WHAT TO WORK ON: Using the data that follows, say how many lines contain the word "KExact", giving the number by itself.

○ ○ ○

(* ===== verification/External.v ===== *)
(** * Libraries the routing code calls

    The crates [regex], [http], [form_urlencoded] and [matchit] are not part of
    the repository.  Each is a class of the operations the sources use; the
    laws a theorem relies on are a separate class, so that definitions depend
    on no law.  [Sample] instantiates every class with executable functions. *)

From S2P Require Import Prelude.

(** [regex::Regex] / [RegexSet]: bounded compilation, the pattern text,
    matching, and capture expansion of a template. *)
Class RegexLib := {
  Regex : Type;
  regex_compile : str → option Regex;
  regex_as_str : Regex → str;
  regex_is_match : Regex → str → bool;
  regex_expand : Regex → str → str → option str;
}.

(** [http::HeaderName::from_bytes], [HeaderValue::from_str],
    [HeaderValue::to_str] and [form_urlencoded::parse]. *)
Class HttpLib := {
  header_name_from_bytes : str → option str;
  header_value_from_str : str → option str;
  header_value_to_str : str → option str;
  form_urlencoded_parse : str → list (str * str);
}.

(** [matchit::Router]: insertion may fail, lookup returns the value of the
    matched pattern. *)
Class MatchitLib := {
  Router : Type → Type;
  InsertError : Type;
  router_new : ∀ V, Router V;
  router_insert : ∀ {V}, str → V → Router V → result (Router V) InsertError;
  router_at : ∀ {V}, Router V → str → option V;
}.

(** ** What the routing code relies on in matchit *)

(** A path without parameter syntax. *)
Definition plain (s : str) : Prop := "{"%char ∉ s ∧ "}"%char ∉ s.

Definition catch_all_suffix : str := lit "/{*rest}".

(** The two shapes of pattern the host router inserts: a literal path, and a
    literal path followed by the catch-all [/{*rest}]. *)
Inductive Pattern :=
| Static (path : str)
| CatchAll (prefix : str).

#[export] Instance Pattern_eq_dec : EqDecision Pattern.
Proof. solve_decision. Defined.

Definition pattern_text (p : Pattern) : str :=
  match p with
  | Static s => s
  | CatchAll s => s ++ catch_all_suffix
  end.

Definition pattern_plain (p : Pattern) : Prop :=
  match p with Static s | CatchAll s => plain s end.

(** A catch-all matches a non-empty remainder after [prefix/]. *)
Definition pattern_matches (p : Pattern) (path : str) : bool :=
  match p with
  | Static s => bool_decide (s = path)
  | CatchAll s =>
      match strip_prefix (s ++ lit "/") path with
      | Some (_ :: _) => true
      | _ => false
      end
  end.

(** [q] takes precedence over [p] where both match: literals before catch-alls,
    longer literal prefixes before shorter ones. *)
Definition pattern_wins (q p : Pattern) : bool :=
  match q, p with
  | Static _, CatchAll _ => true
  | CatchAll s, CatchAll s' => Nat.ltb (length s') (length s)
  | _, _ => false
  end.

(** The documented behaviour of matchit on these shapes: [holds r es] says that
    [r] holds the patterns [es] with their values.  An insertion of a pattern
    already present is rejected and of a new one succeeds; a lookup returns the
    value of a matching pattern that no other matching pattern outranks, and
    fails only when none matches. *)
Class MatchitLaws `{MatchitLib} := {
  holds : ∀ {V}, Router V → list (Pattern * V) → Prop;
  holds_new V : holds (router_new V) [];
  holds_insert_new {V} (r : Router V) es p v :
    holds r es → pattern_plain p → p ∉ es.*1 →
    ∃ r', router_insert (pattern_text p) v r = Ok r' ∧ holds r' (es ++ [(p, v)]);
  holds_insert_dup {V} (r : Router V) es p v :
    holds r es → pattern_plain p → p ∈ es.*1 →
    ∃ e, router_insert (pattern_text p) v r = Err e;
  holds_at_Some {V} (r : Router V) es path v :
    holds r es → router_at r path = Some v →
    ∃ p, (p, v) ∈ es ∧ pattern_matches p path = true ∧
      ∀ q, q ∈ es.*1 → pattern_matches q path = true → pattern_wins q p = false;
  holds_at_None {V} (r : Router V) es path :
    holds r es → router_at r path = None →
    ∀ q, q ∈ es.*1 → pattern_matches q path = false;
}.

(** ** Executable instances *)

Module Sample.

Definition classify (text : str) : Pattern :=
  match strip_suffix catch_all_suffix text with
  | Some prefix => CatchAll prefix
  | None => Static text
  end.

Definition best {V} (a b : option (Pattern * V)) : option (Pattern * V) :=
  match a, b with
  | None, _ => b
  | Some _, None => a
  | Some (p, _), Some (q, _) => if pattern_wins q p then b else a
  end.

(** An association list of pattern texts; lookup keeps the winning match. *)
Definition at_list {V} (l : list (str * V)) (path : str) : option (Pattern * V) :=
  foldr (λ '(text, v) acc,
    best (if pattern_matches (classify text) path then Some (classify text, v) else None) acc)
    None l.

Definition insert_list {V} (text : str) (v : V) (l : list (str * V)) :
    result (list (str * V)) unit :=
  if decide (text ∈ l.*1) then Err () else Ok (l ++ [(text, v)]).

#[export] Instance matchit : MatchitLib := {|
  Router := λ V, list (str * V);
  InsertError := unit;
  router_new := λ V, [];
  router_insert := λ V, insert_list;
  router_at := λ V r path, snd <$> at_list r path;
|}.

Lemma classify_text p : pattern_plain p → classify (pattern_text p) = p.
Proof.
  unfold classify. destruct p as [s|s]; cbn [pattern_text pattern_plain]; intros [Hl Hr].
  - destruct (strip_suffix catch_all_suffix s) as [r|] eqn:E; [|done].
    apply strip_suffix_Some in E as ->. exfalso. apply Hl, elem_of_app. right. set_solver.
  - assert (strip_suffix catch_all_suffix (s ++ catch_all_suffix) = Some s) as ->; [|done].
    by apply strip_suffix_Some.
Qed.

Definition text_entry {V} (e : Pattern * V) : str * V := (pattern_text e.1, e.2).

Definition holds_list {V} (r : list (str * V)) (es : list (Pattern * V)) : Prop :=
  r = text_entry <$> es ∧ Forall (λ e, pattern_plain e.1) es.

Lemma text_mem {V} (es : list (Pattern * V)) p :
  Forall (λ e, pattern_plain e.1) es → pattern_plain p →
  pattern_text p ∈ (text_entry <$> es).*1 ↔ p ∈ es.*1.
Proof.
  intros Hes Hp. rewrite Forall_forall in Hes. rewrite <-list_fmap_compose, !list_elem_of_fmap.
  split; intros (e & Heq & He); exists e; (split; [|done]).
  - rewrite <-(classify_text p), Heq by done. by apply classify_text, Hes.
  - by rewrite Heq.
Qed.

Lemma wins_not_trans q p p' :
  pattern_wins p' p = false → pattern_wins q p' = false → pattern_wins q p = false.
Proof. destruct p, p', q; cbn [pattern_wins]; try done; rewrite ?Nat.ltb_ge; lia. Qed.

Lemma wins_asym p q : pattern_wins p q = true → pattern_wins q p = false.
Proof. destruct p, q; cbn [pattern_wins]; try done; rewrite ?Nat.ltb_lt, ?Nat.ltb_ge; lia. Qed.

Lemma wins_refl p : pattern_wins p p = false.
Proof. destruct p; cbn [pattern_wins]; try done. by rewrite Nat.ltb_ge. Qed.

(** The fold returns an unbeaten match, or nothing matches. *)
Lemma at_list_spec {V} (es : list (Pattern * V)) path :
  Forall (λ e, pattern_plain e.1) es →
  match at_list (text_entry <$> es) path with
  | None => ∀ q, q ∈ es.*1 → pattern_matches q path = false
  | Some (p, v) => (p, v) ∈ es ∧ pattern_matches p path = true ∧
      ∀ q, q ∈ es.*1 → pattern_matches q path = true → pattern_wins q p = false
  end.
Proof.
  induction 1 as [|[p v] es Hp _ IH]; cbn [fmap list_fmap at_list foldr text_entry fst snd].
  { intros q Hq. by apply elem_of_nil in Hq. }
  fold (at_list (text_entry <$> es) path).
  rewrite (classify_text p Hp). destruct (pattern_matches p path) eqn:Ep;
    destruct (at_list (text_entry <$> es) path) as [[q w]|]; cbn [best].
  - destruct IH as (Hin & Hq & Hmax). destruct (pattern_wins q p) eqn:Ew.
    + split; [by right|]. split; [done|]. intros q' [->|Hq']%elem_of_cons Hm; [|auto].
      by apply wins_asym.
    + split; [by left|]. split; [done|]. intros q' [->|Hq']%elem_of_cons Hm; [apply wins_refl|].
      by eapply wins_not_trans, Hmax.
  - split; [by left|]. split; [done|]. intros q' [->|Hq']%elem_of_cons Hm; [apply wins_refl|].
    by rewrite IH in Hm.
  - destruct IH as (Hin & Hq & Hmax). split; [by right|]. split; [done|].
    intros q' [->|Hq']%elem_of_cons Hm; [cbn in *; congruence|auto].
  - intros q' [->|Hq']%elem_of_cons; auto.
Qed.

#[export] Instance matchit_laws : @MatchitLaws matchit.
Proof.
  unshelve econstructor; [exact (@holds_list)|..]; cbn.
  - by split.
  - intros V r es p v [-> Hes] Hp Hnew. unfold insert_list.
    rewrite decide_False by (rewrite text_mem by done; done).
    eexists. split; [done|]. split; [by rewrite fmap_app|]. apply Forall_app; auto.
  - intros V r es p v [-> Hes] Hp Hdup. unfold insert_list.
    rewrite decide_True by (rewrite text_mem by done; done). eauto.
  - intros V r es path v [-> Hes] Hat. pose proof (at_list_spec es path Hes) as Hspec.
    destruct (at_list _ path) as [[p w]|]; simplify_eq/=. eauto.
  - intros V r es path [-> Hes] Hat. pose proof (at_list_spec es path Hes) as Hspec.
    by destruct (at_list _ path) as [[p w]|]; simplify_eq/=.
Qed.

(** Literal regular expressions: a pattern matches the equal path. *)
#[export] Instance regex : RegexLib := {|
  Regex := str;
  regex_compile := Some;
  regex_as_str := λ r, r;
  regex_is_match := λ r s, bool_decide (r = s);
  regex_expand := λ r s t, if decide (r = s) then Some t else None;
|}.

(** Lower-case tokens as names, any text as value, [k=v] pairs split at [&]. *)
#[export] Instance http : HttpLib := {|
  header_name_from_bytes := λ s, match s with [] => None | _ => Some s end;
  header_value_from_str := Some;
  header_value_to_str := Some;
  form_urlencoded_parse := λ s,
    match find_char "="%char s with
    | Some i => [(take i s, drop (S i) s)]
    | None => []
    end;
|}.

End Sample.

○ ○ ○

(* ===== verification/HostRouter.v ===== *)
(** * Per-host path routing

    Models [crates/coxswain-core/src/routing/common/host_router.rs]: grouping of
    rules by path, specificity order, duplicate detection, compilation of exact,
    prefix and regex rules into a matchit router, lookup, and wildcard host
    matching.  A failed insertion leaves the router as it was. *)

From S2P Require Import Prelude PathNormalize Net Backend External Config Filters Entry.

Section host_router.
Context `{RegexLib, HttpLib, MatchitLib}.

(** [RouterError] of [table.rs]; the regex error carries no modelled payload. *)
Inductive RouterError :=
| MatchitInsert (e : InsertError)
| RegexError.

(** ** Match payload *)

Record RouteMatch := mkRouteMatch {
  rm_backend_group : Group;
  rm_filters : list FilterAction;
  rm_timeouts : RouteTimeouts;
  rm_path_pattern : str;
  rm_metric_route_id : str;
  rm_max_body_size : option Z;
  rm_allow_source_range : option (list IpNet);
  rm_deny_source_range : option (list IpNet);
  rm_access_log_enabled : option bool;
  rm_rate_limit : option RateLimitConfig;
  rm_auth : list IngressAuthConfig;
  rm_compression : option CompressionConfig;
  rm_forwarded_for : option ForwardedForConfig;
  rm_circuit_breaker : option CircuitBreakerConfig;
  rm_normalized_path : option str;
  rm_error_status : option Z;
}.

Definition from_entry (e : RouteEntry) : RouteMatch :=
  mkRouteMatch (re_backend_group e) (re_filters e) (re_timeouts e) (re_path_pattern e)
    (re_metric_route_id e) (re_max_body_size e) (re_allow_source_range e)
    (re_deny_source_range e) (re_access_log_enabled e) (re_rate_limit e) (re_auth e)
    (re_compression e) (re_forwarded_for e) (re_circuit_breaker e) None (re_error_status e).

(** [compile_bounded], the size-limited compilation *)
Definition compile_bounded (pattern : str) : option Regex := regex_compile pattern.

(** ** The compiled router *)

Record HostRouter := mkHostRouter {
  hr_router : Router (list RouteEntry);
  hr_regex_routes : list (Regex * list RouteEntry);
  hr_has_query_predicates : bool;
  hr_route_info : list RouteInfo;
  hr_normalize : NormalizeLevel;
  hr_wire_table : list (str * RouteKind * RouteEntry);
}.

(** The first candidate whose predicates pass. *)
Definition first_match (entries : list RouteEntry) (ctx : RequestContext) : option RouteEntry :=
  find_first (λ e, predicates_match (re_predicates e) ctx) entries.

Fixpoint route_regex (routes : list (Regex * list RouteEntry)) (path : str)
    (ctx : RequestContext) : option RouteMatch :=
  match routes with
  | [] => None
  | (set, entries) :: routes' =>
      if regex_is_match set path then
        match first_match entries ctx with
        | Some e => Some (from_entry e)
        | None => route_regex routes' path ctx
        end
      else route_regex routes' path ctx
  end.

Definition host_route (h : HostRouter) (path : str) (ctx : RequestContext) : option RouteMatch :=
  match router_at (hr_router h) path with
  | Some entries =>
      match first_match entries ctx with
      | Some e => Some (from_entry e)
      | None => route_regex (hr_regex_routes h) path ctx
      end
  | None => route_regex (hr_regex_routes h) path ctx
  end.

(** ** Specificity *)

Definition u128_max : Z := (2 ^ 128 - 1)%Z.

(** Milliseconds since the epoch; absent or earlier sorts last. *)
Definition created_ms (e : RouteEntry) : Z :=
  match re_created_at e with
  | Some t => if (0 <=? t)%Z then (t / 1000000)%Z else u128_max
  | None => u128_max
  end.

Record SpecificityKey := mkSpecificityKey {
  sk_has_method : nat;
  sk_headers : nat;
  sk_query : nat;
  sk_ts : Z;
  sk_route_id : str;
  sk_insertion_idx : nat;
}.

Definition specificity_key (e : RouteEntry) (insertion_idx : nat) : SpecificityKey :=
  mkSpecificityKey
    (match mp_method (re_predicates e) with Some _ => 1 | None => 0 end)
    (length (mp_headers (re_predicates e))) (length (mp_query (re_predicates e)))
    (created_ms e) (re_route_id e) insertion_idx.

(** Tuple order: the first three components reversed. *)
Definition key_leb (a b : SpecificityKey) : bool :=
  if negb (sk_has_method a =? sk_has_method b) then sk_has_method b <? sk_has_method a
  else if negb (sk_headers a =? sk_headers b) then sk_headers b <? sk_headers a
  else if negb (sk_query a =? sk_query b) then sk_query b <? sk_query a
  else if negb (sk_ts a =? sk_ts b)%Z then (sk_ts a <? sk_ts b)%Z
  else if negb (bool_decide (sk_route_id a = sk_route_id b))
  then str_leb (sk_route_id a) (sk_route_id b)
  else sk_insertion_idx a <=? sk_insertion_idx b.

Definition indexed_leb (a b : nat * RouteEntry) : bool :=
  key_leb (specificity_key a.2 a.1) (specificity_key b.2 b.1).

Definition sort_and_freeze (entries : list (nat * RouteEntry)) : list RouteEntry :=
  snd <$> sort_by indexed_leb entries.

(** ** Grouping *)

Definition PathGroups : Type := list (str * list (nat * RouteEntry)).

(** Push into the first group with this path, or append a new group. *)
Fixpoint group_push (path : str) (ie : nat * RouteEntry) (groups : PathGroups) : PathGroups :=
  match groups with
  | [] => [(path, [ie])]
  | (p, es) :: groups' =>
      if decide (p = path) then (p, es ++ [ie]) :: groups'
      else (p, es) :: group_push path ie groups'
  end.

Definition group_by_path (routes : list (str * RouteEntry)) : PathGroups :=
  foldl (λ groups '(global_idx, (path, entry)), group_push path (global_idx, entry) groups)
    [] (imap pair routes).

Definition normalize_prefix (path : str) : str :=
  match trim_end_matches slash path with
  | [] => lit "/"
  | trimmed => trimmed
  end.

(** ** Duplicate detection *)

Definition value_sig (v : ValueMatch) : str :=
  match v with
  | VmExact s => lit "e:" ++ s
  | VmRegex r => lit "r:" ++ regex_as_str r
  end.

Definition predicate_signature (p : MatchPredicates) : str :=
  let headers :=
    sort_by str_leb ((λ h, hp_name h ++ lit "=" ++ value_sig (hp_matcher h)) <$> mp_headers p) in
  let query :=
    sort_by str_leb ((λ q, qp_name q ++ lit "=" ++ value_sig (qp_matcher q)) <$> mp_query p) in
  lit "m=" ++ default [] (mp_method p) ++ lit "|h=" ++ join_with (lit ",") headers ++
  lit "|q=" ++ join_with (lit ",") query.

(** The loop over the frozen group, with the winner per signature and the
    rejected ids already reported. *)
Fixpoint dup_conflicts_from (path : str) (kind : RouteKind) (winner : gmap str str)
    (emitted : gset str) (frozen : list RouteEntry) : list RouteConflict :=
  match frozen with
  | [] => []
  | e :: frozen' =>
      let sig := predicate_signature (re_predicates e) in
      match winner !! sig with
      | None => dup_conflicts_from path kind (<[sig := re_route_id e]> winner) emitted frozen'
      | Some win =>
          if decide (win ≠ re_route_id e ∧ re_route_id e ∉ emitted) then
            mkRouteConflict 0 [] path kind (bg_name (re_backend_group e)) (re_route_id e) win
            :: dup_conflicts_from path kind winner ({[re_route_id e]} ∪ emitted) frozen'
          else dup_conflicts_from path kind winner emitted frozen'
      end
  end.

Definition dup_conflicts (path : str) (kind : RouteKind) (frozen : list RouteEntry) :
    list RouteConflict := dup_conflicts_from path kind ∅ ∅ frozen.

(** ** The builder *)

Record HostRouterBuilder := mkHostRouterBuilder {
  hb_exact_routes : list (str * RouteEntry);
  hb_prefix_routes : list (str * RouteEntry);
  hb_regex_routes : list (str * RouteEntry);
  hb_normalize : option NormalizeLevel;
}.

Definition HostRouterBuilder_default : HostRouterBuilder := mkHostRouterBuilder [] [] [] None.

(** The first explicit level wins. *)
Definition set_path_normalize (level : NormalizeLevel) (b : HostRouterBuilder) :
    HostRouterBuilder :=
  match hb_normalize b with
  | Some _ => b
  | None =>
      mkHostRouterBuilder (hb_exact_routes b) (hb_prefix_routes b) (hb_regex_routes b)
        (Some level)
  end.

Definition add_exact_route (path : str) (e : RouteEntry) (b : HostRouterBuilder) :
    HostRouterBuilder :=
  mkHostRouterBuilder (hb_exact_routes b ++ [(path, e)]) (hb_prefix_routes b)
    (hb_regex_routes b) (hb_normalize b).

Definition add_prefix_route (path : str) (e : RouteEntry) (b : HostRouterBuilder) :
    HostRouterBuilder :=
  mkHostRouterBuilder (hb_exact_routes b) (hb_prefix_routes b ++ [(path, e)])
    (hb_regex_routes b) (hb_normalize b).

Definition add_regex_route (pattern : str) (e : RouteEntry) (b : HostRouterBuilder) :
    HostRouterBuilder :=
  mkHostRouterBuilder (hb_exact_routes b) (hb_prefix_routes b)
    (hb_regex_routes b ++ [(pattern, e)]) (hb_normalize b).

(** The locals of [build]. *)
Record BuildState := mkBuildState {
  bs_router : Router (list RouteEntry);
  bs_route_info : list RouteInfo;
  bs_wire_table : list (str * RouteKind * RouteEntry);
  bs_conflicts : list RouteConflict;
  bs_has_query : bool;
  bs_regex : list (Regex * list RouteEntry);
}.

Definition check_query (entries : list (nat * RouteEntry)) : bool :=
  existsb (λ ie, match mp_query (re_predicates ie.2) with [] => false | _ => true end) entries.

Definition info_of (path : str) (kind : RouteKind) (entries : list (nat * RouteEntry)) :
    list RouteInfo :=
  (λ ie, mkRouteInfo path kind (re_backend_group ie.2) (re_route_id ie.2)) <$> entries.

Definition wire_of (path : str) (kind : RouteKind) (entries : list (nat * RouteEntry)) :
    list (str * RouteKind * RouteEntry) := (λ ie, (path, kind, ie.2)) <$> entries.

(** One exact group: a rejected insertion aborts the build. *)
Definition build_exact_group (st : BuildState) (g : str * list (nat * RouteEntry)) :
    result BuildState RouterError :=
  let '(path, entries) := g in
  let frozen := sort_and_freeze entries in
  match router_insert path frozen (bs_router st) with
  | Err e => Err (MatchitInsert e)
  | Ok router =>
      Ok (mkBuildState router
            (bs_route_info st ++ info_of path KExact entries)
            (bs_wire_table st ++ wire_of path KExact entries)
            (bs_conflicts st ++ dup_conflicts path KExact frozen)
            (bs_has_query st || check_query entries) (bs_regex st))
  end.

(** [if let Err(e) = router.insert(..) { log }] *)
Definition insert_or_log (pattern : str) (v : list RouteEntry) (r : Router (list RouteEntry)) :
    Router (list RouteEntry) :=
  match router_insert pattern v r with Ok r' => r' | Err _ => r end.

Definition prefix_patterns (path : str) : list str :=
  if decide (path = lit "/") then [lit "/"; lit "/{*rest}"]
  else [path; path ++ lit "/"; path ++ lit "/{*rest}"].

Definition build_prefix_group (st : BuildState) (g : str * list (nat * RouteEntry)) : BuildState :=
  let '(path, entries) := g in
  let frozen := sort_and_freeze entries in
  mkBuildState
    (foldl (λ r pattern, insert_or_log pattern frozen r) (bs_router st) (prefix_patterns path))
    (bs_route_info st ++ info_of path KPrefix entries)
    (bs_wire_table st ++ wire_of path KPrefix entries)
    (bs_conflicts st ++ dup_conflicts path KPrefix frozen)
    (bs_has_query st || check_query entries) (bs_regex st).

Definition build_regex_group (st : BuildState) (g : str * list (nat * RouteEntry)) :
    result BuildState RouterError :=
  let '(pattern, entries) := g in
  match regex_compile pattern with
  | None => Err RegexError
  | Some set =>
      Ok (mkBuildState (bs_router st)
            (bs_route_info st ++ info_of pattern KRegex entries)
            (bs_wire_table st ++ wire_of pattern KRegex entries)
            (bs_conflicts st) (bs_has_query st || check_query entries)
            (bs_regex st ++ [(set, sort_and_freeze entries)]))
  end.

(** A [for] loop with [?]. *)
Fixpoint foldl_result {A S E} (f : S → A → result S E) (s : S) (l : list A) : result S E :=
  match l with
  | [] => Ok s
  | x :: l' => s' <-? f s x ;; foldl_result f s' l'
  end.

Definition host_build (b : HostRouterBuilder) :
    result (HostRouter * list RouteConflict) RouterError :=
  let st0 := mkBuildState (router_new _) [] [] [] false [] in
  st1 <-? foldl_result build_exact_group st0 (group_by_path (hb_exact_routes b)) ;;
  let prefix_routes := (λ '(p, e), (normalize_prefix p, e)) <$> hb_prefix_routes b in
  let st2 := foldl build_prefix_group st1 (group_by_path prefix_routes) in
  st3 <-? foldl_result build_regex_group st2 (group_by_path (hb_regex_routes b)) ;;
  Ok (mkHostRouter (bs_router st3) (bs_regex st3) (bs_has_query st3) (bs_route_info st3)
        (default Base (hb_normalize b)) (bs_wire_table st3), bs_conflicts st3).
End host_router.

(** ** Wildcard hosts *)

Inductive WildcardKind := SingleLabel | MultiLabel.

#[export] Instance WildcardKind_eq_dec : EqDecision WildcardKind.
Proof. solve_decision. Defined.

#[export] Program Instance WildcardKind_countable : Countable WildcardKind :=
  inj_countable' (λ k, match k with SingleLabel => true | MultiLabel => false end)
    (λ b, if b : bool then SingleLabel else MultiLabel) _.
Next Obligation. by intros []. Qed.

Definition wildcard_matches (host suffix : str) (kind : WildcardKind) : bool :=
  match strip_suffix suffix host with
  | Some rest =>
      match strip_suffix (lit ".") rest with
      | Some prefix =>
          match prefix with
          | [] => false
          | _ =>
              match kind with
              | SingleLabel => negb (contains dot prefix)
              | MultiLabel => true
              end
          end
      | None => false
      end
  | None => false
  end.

○ ○ ○

TASK OUTPUT: 3